Saved entries:
------------------------------------

(* ===== verification/ControllerTests.v ===== *)
(** controller/pod_controller_test.go, run on the model with the classes and the
    fixtures of config/testdata: each spec creates a pod, reconciles it, and
    compares the data of the secret with the text of a fixture.

    The TOML library is a parameter of the model.  Here it is instantiated with
    a table of the texts that the specs decode, and with a printer in the layout
    of the fixtures; the value of a key is its text, the body of a table its lines. *)
From S2P Require Import Prelude GoStrings GoStrconv GoTime GoJson Metadata FeatureGate ClassData.
From S2P Require Import K8s TelegrafConfig PodController UnitTests.

(** ** config/testdata/telegrafClasses *)

Definition testclass : string := dq "[agent]
  interval = '10s'
  round_interval = true
  metric_batch_size = 1000
  metric_buffer_limit = 10000
  collection_jitter = '0s'
  flush_interval = '10s'
  flush_jitter = '3s'
  debug = false
  quiet = false
  logfile = ''
  hostname = '$NODENAME'
[[outputs.file]]
  files = ['stdout']
[global_tags]
  pod_name = '$HOSTNAME'
  nodename = '$NODENAME'
  namespace = '$NAMESPACE'
  type = 'app'
".

Definition alternateclass : string := dq "[[outputs.file]]
  files = ['stdout']
".
(** No proper suffix of ["/test/e2e"] begins it. *)
Lemma suite_prefix_app c s :
  HasPrefix (String c s +:+ "/test/e2e") "/test/e2e" = true →
  HasPrefix (String c s) "/test/e2e" = true.
Proof.
  rewrite string_app_cons. cbn [HasPrefix]. case_bool_decide; [|done]. cbn [andb].
  do 8 (destruct s as [|? s]; [by rewrite string_app_nil_l|]; rewrite string_app_cons;
    cbn [HasPrefix]; case_bool_decide; [|done]; cbn [andb]).
  done.
Qed.

Lemma DeleteAll_suite root :
  Contains root "/test/e2e" = false → DeleteAll (root +:+ "/test/e2e") "/test/e2e" = root.
Proof.
  unfold DeleteAll. induction root as [|c root IH]; [reflexivity|].
  rewrite string_app_cons. cbn [Contains DeleteAll_go].
  intros [Hp Hs]%orb_false_iff. rewrite <- string_app_cons.
  destruct (HasPrefix (String c root +:+ "/test/e2e") "/test/e2e") eqn:E.
  - apply suite_prefix_app in E. congruence.
  - by rewrite IH.
Qed.

Section directory.
Context {W : Type} (execute : W → Cmd → W * (string * option string)).
Implicit Types (h : Host W) (cmds : list Cmd).

(** Several commands, one after the other, whatever they answer. *)
Definition RunAll cmds : itree hostE unit :=
  foldr (λ cmd t, let! _ := Run cmd in t) (Ret ()) cmds.

Lemma RunAll_in_project root env cmds h :
  root ≠ "" → chdir_error h root = None → Contains root "/test/e2e" = false →
  project_dir h = root → environment h = env →
  ∃ h', returns execute (RunAll cmds) h (h', ()) ∧
    ran h' = ran h ++
      ((λ cmd, mkCmd (Args cmd) root (environ_of env ++ ["GO111MODULE=on"])) <$> cmds).
Proof.
  intros Hne Hdir Hroot Hp Henv. revert h Hdir Hp Henv.
  induction cmds as [|cmd cmds IH]; intros h Hdir Hp Henv.
  { exists h. split; [apply returns_ret|]. by rewrite app_nil_r. }
  pose proof (run_result_ran execute cmd h) as Hran.
  destruct (run_result_cwd execute cmd h) as (Hcwd & Hce & He); [by rewrite Hp..|].
  destruct (IH (run_result execute cmd h).1) as (h' & Hret & Hran').
  - by rewrite Hce.
  - unfold project_dir at 1. rewrite Hcwd, Hp. by apply DeleteAll_free.
  - by rewrite He.
  - exists h'. split; [eapply returns_bind; [apply Run_returns|exact Hret]|].
    rewrite Hran', Hran. unfold run_cmd. rewrite Hp, Henv. by rewrite <- app_assoc.
Qed.

(** The suite is started in [test/e2e] of the project: every command then runs in
    the root of the project, the first as well as the ones after the process has
    changed its directory, provided that the path of the project does not itself
    contain [/test/e2e]. *)
Theorem commands_run_in_project root cmds h :
  root ≠ "" → Contains root "/test/e2e" = false →
  cwd h = (root +:+ "/test/e2e", None) → chdir_error h root = None →
  ∃ h', returns execute (RunAll cmds) h (h', ()) ∧
    Forall (λ cmd, Dir cmd = root) (drop (length (ran h)) (ran h')) ∧
    (Args <$> ran h') = (Args <$> ran h) ++ (Args <$> cmds).
Proof.
  intros Hne Hroot Hcwd Hdir.
  destruct (RunAll_in_project root (environment h) cmds h) as (h' & Hret & Hran); [done..| |done|].
  { unfold project_dir. rewrite Hcwd. by apply DeleteAll_suite. }
  exists h'. rewrite Hran, drop_app_length, fmap_app, <- list_fmap_compose. split_and!; [done| |done].
  by apply Forall_fmap, Forall_true.
Qed.
End directory.

(** ** Lines *)

(** The non-empty lines, in order. *)
Theorem GetNonEmptyLines_spec lines :
  lines ≠ [] → Forall (λ l, free_of newline l = true) lines →
  GetNonEmptyLines (Join lines (String newline "")) = filter (λ l, l ≠ "") lines.
Proof. intros Hne Hl. unfold GetNonEmptyLines. by rewrite Split_Join. Qed.

(** What a template prints, a name and a newline per item, is read back. *)
Lemma Split_lines names :
  Forall (λ l, free_of newline l = true) names →
  Split (foldr (λ l s, l +:+ String newline s) "" names) newline = names ++ [""].
Proof.
  induction 1 as [|l names Hl Hn IH]; [done|]. cbn [foldr].
  rewrite Split_free_app by done. by rewrite IH.
Qed.

Theorem GetNonEmptyLines_template names :
  Forall (λ l, l ≠ "" ∧ free_of newline l = true) names →
  GetNonEmptyLines (foldr (λ l s, l +:+ String newline s) "" names) = names.
Proof.
  intros Hn. unfold GetNonEmptyLines.
  rewrite Split_lines by (eapply Forall_impl; [exact Hn|by intros ? []]).
  rewrite filter_app, app_nil_r. clear -Hn.
  induction Hn as [|l names [Hl _] Hn IH]; [done|]. rewrite filter_cons_True by done. by rewrite IH.
Qed.

(** ** The controller is up *)

Section controller_up.
Context {W : Type} (execute : W → Cmd → W * (string * option string)).
Implicit Types (h : Host W).

Lemma verifyPodNames_returns h podNames :
  ∃ r, returns execute (verifyPodNames podNames) h r ∧
    (r.2 = ControllerUp ↔ ∃ name, podNames = [name] ∧
       Contains name "controller-manager" = true ∧
       (run_result execute (getPodPhase name) h).2 = ("Running", None)).
Proof.
  destruct podNames as [|name [|name' names]].
  1, 3: by eexists; split; [apply returns_ret|naive_solver].
  cbn [verifyPodNames]. destruct (Contains name "controller-manager") eqn:Ec; cbn [negb].
  2: by eexists; split; [apply returns_ret|naive_solver congruence].
  pose proof (Run_returns execute (getPodPhase name) h) as H1.
  destruct (run_result execute (getPodPhase name) h) as [h1 [status [err|]]] eqn:E.
  { eexists. split; [eapply returns_bind; [exact H1|apply returns_ret]|]. cbn [snd].
    split; [done|]. intros (n & [= <-] & _ & Hn). by rewrite E in Hn. }
  destruct (decide (status = "Running")) as [->|Hs].
  - eexists. split.
    + eapply returns_bind; [exact H1|]; cbn [fst snd]. apply returns_ret.
    + split; [|done]. intros _. exists name. by rewrite E.
  - eexists. split.
    + eapply returns_bind; [exact H1|]; cbn [fst snd].
      rewrite bool_decide_eq_false_2 by done. apply returns_ret.
    + split; [done|]. intros (n & [= <-] & _ & Hn). rewrite E in Hn. by simplify_eq/=.
Qed.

------------------------------------

[PROBLEM TO SOLVE] Only the lines above starting at the line that holds "collection_jitter = '0s'" and ending at the line that holds "(** No proper" are to be repeated, exactly and in full.

[EXERCISE SOLUTION]
  collection_jitter = '0s'
  flush_interval = '10s'
  flush_jitter = '3s'
  debug = false
  quiet = false
  logfile = ''
  hostname = '$NODENAME'
[[outputs.file]]
  files = ['stdout']
[global_tags]
  pod_name = '$HOSTNAME'
  nodename = '$NODENAME'
  namespace = '$NAMESPACE'
  type = 'app'
".

Definition alternateclass : string := dq "[[outputs.file]]
  files = ['stdout']
".
(** No proper suffix of ["/test/e2e"] begins it. *)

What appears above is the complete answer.